Soros major anti-Bush donations have gone to MoveOn.org, the group infamous for its over the top, hate-laden ads; and to former Clinton chief of staff John Podesta’s new think tank, the Center for American Progress (CAP); and to America Coming Together, a get-out-the-Democratic vote operation headed by former AFL-CIO political director Steve Rosenthal and Ellen Malcolm, president of the pro-abortion EMILY’s List.
ACT steadfastly denies it is violating federal law by coordinating with the Kerry campaign, but brags on its website that it is currently, “laying the groundwork to defeat George W. Bush and elect Democrats.” Maybe the group is thinking of some Democrat other than John Kerry? Perhaps, but then the fact that former ACT staffer Rodney Shelton is now Kerry’s Arkansas state director seems a bit odd. Isolated incident? Nope. Kerry’s former campaign manager Jim Jordan is now on staff at ACT. And techno-whiz Zach Exley left the upper echelons of MoveOn.org to work for Kerry.
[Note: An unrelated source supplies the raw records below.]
(** The dynamics provider returns a 6-row Jacobian and a 6-vector bias for
    the body frame, a 3-vector position, a 3-row Jacobian and a 3-vector
    bias for each foot, all over the velocity space of [v]. *)
Definition plant_wf (plant : Plant) (v : vec) : Prop :=
  length v = num_velocities plant /\
  has_shape 6 (num_velocities plant) (J_body_of plant) = true /\
  length (Jdv_body_of plant) = 6%nat /\
  Forall (fun u : vec => length u = 3%nat) (p_feet_of plant) /\
  Forall (fun Jf => has_shape 3 (num_velocities plant) Jf = true)
    (J_feet_of plant) /\
  Forall (fun u : vec => length u = 3%nat) (Jdv_feet_of plant).

(** A stacked task vector: body orientation, body position, then the
    selected feet. *)
Definition stacked (orientation position : vec) (foot_rows : list vec)
    (mask : list bool) : vec :=
  orientation ++ position ++ flatten (select foot_rows mask).

Section TickValues.

Variable CalcAngularVelocityInParentFromRpyDt : vec3 -> vec3 -> vec3.

Variables (plant : Plant) (td : trunk.TrunkData) (v : vec).

(** [rpyd_body], [rpyd_body_nom] and [rpydd_body_nom] as 3-vectors. *)
Variables (rpyd rpyd_nom rpydd_nom : vec3).

Let contact := trunk.contact_states td.
Let swing := map negb contact.
Let RPY_body := rotation (X_body_of plant).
“It's inevitable that Exley is going to be using MoveOn folks and information for the Kerry campaign. The guy was their opposition research guy,” a Bush campaign staffer told the Washington Prowler. “The RNC has been saying all along that these guys have been working together, so now the guy responsible for all those anti-Bush ads on TV and the Web is essentially doing the same thing for the Kerry camp? Soros probably has an office in Kerry campaign headquarters by now.”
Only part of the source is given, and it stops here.